Stored items:
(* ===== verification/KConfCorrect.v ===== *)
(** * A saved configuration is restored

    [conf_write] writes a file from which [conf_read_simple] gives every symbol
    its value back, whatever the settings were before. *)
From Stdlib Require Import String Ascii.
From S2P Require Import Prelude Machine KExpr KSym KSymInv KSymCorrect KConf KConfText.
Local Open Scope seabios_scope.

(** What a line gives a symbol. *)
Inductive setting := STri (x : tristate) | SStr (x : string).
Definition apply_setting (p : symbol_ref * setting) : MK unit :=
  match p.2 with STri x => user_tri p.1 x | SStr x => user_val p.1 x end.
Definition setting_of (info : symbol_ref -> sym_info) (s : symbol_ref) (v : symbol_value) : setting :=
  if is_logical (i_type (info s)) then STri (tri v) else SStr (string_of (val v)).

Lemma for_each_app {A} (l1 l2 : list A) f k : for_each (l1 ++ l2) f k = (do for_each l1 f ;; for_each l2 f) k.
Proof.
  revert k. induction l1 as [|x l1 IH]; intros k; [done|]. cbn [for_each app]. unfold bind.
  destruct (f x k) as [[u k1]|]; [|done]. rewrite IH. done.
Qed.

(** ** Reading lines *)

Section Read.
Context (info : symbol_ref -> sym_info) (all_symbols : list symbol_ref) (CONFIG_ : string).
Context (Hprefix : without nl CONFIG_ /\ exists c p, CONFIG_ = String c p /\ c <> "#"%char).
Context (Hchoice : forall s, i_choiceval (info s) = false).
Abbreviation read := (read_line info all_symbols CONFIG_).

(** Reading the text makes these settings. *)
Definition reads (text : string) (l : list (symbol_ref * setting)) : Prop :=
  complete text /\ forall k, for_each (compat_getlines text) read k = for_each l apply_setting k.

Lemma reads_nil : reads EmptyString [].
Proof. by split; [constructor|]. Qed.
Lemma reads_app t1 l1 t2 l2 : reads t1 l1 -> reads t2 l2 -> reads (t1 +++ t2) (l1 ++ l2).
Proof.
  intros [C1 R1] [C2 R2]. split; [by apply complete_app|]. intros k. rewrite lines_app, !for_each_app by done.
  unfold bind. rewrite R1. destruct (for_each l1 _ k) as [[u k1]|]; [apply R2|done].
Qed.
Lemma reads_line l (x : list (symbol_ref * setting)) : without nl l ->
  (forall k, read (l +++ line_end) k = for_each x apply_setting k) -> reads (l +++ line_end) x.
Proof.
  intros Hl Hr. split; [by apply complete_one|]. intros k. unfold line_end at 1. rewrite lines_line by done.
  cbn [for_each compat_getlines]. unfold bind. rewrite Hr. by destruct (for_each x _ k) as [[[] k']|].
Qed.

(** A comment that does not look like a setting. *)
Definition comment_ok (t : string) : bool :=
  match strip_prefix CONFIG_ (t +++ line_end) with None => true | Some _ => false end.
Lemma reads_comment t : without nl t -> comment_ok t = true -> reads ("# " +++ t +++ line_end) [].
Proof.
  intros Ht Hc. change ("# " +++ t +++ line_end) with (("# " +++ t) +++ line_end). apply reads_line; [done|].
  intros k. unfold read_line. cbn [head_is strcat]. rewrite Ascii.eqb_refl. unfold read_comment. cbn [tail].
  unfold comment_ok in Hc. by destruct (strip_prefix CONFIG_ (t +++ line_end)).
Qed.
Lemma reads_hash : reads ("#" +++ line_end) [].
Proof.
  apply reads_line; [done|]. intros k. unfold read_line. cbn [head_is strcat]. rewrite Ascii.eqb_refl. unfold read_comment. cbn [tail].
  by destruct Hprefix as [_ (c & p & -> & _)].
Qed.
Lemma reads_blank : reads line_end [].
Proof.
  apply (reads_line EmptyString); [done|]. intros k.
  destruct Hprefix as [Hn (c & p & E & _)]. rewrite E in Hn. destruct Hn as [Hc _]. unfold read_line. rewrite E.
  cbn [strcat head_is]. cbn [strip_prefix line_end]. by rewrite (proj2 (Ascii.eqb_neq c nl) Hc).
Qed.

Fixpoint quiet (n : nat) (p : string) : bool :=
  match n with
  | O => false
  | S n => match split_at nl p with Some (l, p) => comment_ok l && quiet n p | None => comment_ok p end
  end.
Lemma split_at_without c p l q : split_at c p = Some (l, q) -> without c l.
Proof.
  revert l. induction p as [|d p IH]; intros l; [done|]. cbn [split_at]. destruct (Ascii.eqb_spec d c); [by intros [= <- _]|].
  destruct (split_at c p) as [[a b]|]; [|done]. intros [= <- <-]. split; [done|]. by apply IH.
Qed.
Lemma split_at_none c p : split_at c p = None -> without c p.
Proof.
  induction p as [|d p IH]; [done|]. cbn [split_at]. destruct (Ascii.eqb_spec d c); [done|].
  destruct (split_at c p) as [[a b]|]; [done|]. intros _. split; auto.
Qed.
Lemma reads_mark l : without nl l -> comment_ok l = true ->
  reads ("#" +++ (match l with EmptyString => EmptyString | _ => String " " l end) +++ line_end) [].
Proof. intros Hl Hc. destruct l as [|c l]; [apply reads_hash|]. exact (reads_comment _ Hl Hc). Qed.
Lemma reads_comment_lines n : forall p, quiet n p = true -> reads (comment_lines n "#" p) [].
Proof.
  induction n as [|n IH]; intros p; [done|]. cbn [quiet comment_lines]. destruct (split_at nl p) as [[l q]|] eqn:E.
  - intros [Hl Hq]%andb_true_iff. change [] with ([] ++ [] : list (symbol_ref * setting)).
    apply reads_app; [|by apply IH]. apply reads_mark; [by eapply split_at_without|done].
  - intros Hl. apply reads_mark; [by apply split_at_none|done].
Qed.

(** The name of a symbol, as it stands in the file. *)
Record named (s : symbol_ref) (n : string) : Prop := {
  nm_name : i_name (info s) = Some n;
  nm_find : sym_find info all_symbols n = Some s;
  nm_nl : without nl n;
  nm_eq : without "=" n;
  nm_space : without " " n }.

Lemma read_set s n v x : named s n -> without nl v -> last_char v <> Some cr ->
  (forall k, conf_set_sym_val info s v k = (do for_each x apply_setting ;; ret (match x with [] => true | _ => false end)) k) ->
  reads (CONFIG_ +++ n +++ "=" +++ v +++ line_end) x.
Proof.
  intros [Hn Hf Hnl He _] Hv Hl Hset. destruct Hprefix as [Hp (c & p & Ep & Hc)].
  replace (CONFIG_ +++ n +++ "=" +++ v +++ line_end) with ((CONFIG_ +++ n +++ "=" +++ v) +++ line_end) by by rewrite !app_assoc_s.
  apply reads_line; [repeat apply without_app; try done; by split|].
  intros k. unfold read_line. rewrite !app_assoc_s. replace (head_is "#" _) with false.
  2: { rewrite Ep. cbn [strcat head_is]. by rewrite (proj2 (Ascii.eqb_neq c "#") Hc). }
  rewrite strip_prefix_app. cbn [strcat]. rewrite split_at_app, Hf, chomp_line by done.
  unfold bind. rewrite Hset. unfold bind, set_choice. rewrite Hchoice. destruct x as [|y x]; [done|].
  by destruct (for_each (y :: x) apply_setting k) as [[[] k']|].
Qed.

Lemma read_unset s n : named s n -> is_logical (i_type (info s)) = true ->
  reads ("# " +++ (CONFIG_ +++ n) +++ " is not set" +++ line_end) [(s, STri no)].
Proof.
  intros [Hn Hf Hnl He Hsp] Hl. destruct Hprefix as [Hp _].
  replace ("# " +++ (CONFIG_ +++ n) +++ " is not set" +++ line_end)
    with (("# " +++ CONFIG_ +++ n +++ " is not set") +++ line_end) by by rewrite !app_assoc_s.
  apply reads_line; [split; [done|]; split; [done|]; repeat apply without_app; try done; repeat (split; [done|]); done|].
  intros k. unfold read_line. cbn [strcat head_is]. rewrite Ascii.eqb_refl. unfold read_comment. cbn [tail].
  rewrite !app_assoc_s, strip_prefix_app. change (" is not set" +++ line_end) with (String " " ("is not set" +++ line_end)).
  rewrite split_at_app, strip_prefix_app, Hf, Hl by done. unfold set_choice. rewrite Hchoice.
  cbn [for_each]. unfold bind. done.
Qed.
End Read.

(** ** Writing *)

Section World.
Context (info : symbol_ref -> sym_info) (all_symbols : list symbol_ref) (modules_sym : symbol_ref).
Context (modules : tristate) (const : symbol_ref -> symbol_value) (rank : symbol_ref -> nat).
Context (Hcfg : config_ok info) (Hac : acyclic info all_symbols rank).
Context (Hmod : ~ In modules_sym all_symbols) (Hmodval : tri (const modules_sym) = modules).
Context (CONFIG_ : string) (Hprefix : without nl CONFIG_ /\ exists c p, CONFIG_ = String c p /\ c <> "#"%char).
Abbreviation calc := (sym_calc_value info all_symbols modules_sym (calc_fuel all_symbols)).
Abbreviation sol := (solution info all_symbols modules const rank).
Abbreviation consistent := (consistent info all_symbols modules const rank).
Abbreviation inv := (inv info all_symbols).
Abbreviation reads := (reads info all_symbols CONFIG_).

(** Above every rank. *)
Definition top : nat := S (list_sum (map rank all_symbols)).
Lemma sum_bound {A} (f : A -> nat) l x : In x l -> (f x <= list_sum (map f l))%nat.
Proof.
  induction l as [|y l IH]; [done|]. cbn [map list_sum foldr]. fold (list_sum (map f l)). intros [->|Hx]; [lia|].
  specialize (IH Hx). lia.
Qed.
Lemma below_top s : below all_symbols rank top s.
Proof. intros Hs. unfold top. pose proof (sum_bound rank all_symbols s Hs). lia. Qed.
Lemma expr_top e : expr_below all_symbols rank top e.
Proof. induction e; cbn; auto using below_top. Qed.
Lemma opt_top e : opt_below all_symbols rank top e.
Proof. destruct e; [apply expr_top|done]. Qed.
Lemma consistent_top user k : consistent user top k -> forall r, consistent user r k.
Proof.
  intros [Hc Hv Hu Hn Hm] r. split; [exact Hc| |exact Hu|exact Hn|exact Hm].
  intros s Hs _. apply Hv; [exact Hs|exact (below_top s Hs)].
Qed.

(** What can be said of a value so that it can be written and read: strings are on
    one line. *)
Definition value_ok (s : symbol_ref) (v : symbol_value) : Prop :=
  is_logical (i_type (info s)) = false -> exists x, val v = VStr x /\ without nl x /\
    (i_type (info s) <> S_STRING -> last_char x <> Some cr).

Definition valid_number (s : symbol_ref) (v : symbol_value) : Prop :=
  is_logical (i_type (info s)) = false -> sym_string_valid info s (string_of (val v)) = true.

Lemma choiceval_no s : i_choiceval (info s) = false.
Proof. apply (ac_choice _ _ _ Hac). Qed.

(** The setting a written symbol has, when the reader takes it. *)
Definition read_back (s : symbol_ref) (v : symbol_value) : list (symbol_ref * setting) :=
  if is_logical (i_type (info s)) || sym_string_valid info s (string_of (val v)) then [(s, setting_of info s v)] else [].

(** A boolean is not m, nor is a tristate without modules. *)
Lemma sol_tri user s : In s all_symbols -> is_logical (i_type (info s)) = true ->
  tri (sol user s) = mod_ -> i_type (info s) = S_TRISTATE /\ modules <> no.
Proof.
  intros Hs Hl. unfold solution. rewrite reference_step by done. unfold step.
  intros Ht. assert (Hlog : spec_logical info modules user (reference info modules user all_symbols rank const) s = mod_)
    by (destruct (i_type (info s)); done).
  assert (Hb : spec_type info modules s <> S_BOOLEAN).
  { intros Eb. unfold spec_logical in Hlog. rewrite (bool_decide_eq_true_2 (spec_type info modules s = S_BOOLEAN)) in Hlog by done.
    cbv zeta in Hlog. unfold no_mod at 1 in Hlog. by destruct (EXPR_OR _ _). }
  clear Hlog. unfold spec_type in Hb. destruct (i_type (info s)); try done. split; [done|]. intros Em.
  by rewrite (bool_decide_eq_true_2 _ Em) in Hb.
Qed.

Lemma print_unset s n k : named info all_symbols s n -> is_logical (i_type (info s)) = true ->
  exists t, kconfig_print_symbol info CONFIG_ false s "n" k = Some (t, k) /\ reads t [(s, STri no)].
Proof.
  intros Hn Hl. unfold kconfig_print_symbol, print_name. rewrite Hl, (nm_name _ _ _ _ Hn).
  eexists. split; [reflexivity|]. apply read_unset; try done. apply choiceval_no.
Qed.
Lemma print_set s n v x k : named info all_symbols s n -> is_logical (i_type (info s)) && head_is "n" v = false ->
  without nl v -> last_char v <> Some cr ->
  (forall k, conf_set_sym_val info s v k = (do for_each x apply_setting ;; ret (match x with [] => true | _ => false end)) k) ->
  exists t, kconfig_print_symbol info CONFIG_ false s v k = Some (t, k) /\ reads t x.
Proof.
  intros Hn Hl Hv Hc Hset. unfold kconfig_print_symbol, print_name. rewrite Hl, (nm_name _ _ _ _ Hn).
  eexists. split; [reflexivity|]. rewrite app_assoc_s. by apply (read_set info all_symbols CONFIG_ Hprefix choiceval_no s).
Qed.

Task requirements:
The range runs from the line above containing "(** Above every rank. *)" to the line containing "Lemma expr_top e", inclusive. Restate those lines word for word and no others.

Result below:
(** Above every rank. *)
Definition top : nat := S (list_sum (map rank all_symbols)).
Lemma sum_bound {A} (f : A -> nat) l x : In x l -> (f x <= list_sum (map f l))%nat.
Proof.
  induction l as [|y l IH]; [done|]. cbn [map list_sum foldr]. fold (list_sum (map f l)). intros [->|Hx]; [lia|].
  specialize (IH Hx). lia.
Qed.
Lemma below_top s : below all_symbols rank top s.
Proof. intros Hs. unfold top. pose proof (sum_bound rank all_symbols s Hs). lia. Qed.
Lemma expr_top e : expr_below all_symbols rank top e.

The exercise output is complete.